> The task
State how many lines below hold the word "else". Give that number and no other text.

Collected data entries
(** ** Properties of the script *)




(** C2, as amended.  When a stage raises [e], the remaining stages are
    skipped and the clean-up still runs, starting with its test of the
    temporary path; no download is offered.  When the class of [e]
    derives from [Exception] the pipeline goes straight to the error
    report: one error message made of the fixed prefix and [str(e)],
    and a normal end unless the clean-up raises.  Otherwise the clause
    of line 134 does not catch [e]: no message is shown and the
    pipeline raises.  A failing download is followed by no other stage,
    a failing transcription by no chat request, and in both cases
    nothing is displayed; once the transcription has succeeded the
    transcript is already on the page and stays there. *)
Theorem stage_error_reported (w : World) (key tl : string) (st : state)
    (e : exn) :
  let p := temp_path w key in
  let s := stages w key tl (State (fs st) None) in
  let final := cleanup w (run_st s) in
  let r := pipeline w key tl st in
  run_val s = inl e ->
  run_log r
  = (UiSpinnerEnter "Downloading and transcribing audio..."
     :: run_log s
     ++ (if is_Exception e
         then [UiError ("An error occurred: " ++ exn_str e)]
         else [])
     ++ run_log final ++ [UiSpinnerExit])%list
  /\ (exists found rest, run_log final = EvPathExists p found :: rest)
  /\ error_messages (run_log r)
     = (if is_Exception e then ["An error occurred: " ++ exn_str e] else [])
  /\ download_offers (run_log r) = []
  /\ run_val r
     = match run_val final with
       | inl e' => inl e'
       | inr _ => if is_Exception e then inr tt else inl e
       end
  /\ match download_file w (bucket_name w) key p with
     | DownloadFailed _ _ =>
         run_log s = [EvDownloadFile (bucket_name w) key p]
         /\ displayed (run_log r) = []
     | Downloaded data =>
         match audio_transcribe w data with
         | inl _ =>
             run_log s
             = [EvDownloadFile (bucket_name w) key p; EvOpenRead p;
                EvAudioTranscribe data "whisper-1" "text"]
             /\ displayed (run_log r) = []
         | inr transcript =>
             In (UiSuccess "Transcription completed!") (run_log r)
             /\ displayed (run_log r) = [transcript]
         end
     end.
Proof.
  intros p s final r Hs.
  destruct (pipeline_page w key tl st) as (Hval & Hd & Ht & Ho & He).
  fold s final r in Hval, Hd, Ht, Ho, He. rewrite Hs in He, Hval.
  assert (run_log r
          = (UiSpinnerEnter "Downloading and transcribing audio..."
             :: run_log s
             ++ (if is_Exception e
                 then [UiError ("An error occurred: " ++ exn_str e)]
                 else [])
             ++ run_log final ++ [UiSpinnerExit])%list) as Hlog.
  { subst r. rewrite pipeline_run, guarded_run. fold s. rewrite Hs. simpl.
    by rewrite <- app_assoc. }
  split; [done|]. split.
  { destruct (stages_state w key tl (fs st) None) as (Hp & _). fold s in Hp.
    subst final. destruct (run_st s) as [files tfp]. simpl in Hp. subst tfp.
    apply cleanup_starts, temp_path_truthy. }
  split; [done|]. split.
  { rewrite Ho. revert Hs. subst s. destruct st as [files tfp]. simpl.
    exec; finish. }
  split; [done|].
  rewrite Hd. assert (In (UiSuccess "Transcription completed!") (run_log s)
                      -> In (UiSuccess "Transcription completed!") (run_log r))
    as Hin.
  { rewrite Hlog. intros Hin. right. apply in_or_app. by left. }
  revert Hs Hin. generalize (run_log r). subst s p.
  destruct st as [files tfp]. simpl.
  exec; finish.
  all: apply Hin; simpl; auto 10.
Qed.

> Response to the exercise
4